-- Opening Marker --
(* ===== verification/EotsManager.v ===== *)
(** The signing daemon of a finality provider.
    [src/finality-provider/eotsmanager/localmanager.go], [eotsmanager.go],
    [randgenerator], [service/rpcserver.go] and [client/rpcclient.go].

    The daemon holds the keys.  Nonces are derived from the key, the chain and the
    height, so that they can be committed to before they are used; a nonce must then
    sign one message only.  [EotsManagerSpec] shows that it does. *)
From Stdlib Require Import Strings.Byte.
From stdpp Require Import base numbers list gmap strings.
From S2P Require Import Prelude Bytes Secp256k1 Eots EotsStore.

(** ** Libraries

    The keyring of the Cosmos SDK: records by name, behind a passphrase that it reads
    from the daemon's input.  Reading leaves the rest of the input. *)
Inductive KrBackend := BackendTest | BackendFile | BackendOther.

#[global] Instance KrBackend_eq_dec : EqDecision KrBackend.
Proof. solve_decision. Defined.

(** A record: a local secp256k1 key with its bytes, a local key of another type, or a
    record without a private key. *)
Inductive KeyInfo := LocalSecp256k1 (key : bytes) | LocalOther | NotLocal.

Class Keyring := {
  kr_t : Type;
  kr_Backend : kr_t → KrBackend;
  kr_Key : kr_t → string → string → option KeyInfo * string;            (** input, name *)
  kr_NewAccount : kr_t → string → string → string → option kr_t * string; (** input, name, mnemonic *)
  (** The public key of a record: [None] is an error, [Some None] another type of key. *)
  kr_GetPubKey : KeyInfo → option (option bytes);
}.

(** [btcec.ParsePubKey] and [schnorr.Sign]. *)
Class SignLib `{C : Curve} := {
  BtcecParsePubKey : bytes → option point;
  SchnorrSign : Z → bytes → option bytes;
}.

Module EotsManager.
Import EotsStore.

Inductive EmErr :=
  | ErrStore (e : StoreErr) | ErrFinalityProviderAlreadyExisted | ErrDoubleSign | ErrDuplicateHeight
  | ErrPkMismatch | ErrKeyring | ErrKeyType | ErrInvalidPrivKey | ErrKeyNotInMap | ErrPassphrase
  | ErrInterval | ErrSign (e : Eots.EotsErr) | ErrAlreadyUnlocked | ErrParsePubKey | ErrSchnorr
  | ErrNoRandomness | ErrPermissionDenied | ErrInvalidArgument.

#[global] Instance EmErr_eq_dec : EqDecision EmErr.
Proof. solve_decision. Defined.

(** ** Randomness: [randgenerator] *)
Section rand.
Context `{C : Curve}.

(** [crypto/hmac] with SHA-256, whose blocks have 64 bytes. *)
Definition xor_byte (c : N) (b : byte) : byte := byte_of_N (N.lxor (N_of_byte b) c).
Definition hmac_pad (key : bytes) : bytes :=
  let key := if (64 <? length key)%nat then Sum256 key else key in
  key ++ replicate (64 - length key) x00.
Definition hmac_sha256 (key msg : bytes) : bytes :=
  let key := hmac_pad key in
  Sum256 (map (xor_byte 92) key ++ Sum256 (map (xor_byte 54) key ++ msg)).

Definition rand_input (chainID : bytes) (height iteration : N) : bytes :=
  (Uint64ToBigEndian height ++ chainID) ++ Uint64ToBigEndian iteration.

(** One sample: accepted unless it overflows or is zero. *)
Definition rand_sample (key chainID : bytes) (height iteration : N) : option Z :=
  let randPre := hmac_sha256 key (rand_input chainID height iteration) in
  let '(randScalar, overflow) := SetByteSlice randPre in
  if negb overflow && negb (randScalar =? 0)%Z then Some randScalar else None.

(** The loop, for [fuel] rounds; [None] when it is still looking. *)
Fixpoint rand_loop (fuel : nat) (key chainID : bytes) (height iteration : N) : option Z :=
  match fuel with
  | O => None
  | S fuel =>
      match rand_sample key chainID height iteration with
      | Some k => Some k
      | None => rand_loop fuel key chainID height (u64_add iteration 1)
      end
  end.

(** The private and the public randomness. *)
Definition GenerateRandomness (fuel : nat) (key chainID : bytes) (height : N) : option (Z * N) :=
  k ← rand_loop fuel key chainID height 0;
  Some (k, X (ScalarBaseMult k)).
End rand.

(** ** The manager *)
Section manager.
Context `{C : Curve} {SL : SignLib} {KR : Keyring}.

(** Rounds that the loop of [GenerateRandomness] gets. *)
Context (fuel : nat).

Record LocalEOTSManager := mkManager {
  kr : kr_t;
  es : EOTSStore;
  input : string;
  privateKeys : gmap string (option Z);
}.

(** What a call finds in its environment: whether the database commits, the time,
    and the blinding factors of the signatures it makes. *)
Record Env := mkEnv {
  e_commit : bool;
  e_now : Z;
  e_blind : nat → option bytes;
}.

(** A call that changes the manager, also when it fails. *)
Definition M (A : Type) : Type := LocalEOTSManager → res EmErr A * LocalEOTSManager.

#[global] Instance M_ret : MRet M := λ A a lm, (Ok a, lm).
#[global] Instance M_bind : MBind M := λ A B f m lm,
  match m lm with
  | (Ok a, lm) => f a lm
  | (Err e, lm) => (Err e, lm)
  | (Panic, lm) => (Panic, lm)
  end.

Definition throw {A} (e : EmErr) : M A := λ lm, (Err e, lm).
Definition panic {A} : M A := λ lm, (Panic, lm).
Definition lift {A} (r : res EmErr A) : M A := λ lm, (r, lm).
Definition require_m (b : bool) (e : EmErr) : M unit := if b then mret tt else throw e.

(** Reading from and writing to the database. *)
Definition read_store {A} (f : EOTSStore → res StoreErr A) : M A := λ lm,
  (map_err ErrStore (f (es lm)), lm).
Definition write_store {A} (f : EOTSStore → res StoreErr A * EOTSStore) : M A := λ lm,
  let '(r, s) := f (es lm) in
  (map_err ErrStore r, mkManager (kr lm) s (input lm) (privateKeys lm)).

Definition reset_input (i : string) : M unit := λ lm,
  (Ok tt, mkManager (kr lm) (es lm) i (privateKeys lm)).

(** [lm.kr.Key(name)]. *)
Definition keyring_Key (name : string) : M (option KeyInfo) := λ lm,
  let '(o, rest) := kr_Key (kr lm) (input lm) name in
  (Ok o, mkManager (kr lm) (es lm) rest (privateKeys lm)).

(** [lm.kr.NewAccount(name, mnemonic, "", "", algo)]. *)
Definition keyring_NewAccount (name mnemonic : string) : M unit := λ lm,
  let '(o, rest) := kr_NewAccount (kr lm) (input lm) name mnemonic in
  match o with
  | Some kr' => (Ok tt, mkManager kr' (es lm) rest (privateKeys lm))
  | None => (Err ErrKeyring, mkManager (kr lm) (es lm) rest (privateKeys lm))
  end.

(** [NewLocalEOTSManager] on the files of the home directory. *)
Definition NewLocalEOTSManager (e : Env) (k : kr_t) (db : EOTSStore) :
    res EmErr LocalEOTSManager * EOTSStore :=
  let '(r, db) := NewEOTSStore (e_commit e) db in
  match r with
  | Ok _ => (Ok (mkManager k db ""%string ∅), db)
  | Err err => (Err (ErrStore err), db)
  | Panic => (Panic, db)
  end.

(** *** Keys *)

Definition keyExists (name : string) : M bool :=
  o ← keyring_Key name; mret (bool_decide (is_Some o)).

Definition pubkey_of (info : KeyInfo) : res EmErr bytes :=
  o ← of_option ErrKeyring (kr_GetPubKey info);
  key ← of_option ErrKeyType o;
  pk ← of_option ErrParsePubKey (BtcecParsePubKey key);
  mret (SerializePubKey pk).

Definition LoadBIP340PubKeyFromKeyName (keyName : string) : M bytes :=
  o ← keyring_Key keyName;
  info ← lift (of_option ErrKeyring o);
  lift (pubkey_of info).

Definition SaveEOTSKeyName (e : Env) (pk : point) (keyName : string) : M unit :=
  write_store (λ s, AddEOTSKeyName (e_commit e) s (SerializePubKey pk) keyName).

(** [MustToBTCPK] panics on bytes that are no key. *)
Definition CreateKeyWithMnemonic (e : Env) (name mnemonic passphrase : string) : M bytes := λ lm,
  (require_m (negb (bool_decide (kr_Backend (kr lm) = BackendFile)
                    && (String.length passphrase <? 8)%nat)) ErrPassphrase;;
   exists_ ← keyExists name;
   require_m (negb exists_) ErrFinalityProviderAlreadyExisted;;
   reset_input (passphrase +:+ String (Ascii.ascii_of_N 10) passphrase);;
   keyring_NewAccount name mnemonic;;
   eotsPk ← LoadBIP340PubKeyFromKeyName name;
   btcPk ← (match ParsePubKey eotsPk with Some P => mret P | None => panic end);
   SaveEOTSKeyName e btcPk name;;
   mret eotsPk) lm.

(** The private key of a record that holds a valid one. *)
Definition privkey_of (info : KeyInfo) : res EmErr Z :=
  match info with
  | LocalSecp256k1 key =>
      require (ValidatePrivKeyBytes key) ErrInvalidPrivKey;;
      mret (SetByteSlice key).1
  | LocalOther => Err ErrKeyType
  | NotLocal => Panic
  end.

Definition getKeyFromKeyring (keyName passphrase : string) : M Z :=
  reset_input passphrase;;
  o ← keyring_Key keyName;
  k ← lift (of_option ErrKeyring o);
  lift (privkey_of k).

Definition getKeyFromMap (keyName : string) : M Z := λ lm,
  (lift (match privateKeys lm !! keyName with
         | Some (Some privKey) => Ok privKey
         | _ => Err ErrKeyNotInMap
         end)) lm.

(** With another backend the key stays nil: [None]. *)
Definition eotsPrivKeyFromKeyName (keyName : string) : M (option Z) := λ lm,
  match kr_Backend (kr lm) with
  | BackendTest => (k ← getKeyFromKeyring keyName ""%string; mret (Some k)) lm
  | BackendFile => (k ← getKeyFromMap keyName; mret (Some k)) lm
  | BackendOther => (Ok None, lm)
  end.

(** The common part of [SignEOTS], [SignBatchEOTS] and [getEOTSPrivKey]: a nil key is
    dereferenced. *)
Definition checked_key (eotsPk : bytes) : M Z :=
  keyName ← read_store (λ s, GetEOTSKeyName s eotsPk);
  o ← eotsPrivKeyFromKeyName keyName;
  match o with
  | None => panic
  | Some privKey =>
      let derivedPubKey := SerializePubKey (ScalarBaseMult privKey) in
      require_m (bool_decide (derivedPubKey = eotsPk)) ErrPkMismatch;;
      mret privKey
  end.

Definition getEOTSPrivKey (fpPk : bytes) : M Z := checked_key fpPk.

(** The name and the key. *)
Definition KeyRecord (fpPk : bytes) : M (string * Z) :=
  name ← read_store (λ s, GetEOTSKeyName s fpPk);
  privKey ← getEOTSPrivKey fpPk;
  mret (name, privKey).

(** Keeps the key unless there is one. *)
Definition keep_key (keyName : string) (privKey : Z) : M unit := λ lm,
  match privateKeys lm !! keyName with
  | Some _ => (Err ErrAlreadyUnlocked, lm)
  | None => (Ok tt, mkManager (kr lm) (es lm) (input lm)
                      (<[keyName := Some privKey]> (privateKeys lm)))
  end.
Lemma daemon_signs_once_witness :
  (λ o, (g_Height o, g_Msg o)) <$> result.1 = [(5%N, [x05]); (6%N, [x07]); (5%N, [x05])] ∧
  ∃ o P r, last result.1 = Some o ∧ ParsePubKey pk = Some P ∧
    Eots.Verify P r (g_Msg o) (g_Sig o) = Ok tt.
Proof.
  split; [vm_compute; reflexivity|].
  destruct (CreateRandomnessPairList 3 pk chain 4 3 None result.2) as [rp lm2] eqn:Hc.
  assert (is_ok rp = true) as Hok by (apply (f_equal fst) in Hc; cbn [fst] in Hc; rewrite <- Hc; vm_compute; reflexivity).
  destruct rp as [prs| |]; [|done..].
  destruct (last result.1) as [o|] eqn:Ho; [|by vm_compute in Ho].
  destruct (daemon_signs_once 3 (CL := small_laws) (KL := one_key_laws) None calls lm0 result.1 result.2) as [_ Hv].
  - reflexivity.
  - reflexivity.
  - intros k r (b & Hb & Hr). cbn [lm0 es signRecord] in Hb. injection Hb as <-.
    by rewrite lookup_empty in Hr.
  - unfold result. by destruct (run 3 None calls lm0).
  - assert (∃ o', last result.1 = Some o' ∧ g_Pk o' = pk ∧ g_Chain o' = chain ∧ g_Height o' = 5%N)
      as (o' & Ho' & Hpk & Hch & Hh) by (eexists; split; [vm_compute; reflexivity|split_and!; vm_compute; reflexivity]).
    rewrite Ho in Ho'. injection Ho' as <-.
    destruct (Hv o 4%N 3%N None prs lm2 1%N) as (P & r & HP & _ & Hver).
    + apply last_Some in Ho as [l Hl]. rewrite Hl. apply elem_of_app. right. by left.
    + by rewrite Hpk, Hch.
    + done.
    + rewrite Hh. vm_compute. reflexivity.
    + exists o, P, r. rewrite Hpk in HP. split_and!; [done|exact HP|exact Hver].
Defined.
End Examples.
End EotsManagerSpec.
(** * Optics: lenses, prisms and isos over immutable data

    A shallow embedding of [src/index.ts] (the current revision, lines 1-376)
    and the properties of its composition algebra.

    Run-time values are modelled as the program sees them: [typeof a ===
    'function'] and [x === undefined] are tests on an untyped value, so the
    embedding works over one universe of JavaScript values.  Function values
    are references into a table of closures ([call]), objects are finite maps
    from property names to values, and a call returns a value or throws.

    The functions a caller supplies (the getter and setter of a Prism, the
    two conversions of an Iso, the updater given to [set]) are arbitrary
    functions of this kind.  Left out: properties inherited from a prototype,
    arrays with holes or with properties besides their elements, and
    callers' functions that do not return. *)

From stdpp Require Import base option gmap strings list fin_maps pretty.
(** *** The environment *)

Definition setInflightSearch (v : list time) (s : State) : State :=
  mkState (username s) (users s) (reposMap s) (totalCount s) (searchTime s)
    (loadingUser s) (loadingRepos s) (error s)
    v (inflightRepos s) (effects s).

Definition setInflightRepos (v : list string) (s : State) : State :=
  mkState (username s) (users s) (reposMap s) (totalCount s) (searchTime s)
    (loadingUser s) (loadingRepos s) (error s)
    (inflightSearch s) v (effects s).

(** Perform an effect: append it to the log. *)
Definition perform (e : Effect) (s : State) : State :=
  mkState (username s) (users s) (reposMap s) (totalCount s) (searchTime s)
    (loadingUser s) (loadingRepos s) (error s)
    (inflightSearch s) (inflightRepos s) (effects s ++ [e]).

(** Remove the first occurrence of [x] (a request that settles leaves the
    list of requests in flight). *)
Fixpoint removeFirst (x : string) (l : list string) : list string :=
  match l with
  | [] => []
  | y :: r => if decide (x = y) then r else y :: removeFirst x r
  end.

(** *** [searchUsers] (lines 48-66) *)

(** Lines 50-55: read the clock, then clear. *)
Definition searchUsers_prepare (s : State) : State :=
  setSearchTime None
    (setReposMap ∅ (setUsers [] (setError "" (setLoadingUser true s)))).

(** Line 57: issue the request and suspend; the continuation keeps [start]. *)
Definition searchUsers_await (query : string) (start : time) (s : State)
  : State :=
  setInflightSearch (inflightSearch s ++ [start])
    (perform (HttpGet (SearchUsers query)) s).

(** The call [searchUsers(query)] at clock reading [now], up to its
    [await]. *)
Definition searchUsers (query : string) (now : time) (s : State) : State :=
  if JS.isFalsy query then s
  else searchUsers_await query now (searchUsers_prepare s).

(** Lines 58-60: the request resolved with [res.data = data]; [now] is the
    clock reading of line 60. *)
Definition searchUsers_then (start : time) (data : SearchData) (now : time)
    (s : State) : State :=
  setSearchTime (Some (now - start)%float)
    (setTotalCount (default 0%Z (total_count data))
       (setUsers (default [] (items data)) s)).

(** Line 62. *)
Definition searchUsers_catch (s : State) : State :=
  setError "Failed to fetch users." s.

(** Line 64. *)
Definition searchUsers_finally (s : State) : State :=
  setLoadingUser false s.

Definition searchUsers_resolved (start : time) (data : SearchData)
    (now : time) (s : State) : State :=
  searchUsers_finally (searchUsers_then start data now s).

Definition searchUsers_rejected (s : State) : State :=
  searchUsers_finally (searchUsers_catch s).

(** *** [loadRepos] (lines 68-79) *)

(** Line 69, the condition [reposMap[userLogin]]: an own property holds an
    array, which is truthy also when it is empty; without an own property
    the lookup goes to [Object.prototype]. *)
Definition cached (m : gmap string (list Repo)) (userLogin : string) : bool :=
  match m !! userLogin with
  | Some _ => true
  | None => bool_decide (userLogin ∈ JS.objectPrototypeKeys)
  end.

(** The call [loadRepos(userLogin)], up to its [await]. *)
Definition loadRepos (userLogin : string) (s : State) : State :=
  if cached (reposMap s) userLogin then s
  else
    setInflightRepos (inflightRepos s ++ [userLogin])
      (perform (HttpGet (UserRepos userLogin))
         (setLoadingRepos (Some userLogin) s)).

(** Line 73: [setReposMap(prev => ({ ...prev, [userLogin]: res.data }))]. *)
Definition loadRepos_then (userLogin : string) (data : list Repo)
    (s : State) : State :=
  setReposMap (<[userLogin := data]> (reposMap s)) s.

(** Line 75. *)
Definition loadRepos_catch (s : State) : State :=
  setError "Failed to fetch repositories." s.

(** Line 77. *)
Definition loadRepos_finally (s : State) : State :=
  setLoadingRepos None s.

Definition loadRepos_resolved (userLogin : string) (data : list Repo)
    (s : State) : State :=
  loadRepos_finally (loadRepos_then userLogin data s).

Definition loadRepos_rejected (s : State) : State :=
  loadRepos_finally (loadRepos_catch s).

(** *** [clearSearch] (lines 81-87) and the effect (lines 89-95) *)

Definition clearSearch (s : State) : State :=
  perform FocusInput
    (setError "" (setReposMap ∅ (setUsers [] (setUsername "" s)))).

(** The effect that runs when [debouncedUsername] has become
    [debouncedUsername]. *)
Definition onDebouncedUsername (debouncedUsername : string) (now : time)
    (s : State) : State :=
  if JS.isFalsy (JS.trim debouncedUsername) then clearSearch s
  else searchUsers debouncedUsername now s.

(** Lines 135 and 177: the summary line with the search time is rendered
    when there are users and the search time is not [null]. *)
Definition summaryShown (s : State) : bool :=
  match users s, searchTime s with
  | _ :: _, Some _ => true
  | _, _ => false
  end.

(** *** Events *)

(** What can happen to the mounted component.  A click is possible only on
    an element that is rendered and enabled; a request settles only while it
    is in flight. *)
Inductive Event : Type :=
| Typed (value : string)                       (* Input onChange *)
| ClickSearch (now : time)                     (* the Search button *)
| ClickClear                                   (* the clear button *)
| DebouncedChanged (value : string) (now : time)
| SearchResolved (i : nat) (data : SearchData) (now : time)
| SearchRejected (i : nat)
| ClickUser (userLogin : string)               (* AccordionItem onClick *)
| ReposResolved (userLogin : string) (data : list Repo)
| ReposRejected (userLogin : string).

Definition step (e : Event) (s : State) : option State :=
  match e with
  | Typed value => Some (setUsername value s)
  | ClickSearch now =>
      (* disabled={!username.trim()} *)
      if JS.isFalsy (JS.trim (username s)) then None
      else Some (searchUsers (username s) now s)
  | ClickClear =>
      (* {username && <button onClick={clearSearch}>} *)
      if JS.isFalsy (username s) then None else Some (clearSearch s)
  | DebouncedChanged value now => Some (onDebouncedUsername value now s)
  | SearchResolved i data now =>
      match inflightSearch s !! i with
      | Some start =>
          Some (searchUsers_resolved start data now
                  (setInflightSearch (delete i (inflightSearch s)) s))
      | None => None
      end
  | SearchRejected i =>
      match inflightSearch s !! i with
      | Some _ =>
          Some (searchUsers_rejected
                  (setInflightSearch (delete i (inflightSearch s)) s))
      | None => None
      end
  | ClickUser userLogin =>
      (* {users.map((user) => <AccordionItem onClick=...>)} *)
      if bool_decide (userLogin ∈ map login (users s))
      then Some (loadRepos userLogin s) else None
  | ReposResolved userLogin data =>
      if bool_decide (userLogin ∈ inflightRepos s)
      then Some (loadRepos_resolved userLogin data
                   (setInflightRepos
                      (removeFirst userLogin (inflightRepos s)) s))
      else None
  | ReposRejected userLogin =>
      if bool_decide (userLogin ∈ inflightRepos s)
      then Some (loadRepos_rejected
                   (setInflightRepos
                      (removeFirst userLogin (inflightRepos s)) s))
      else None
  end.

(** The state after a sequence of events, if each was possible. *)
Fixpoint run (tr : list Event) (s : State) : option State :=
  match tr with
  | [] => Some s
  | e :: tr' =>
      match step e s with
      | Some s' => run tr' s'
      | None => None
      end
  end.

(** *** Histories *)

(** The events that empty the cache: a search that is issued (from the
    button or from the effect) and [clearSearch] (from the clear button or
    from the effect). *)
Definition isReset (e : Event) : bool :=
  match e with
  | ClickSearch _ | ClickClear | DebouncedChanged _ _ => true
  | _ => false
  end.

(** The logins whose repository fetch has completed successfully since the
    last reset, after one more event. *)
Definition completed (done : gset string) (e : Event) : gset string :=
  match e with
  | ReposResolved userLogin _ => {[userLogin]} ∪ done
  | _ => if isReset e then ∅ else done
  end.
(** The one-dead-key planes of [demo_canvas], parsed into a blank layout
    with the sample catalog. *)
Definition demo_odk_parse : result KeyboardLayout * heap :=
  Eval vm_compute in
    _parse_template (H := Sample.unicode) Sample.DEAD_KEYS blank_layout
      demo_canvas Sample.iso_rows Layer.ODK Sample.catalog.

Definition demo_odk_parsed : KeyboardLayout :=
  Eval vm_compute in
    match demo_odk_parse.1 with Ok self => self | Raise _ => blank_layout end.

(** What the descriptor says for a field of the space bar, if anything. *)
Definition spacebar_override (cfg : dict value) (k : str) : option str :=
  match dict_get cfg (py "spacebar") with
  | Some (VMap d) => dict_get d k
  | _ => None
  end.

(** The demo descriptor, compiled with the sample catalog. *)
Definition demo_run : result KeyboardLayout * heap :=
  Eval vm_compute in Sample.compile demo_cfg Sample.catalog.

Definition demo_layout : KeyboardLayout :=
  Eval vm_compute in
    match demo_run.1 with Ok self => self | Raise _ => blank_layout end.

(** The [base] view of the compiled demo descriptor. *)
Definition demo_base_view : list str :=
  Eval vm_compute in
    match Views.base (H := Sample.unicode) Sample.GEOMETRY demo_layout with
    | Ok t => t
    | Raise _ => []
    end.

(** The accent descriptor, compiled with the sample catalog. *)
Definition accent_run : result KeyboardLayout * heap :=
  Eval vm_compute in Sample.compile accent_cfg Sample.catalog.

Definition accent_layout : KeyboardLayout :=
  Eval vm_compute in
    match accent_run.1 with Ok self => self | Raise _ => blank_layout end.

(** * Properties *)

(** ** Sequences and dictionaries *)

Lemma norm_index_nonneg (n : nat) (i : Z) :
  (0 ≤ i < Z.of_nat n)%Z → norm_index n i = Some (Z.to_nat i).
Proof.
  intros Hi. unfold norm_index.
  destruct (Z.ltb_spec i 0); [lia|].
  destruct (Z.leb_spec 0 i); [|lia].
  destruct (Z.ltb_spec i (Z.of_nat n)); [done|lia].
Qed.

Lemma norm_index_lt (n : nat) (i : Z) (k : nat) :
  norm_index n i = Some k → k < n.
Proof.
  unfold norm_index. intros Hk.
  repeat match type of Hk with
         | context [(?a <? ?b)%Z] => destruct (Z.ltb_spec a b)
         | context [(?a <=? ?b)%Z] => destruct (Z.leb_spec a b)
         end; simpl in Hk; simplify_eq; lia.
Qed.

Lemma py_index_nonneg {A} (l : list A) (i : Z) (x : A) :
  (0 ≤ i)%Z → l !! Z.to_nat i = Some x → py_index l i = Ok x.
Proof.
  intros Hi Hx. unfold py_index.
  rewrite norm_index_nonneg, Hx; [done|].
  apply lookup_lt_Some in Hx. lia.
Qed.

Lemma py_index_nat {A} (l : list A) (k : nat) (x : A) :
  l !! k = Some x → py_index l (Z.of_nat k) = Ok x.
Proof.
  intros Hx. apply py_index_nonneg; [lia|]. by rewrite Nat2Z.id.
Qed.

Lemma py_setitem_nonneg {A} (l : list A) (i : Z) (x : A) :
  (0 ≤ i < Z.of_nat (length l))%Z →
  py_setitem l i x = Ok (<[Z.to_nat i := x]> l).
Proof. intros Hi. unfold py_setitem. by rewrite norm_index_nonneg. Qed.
-- Closing Marker --
What this task involves ::
Answer required as a bare number: state how many lines in the material contain the word "functions".

Task result ::
3